На мосту, точно черные деревья, фигуры наших деревенских мужчин, ищущих здесь прохлады. Дым от листьев гречишника, которые они курят вместо табака, струйками поднимается к светлому небу — точно маленькие пожары. Люди на мосту как притаившиеся в засаде звери. Они чуть подаются взад и вперед, взад и вперед, а потом на какое-то мгновение замирают на темном мосту, черными тенями вырисовываясь на фоне неба. И голоса их несоответственно тишине громкие, точно они перекликаются, как те, на деревенской улице. «Сколько их, людей. Все высыпали из домов. Как во время эпидемии!

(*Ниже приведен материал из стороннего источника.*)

(** * Credit calculator and usage service

    A shallow embedding of [src/utils/calculator.py] (the chain of credit
    handlers) and of [src/services/usage.py] (the usage service that
    resolves reports and assembles the usage entries), with the properties
    of the specification stated over it.

    Modelling conventions.
    - A Python [Decimal] is a pair of an integer coefficient and a decimal
      exponent (value [coef * 10^expo]); sums take the smaller exponent,
      products add the exponents, as [decimal] does.  Decimals are finite
      (the models reject NaN and infinities).  The context precision of 28
      significant digits is modelled where it decides an outcome:
      [Decimal.quantize] signals [InvalidOperation] when the result would
      have more digits, which a report cost does from 1E+26 credits on.
      The sums and products of the rule chain are exact: a text of fewer
      than 10^25 characters keeps them, and the quantize that follows,
      within the precision (lemma [rule_chain_within_precision]).  The
      sign of a zero is not modelled.
    - A Python [str] is a list of code points.  What the interpreter's
      Unicode database decides ([str.isalpha], [str.isalnum],
      [str.isspace], [str.lower]) is a parameter, class [Unicode].
    - The service sees the client as a Report Source that answers a
      request for an id with a report or with one of the exceptions of
      [src/core/exceptions.py]; requests are logged in the order in which
      [asyncio.gather] starts them.
    - The client of [src/services/client.py] and the route of
      [src/api/routes.py] are embedded over the libraries they call: the
      transport, [raise_for_status], the JSON decoder and the model
      validators are the parameters of class [Http]. *)

From Stdlib Require Import ZArith String Ascii Lia List Bool.
From stdpp Require Import base option list gmap strings pretty.

#[local] Set Warnings "-register-all".

Local Open Scope Z_scope.

(** ** Python decimals *)

Module Decimal.

Record t := mk { coef : Z; expo : Z }.

(** [Decimal(str(n))] for an [int] obtained from [len] or [sum]. *)
Definition of_nat (n : nat) : t := mk (Z.of_nat n) 0.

Как во время наводнения!»
Но, когда мы с братом медленно погружаемся в темную воду, я чувствую, как глубокий покой, точно дерево корнями, вдруг опутывает, охватывает долину. Неожиданно для себя я вскрикиваю и, разбрызгивая воду, становлюсь на ноги. Я весь дрожу. Брат, поднырнув, пытается схватить меня за ногу. Я обнимаю его за плечи и вместе с ним снова погружаюсь в реку. Извиваясь в моих руках, брат хохочет. «Хватит, хватит. Я не боюсь, и нечего подбадривать меня смехом», — думаю я. И плыву на середину реки, где глубже.
Долину поглотила глубокая, глубокая тишина. Ее оплели корни дерева безмолвия. И тончайшие нити этих корней проникают в мягкие извилины моего мозга. Эту тишину я видел во сне. Великан, огромный, как гора, великан лежит глубокой ночью, возвышаясь черной громадой, лежит бездыханный. Этот великан — деревня. В то же время великан и мой отец, и все покойники деревни. А корни безмолвия, прорастая мне в грудь, выбрасывают тонкие побеги, и я падаю духом, становлюсь вялым, молчаливым, ватным каким-то становлюсь, обретая все противные качества слабовольного человека. Но зато меня покидает бешенство. Павший духом взрослый отказывается от участи безропотного труженика-крестьянина и начинает истошно вопить. Павший же духом ребенок молчит, точно полумертвый сверчок, валяющийся в грязи, которую вот-вот скует мороз…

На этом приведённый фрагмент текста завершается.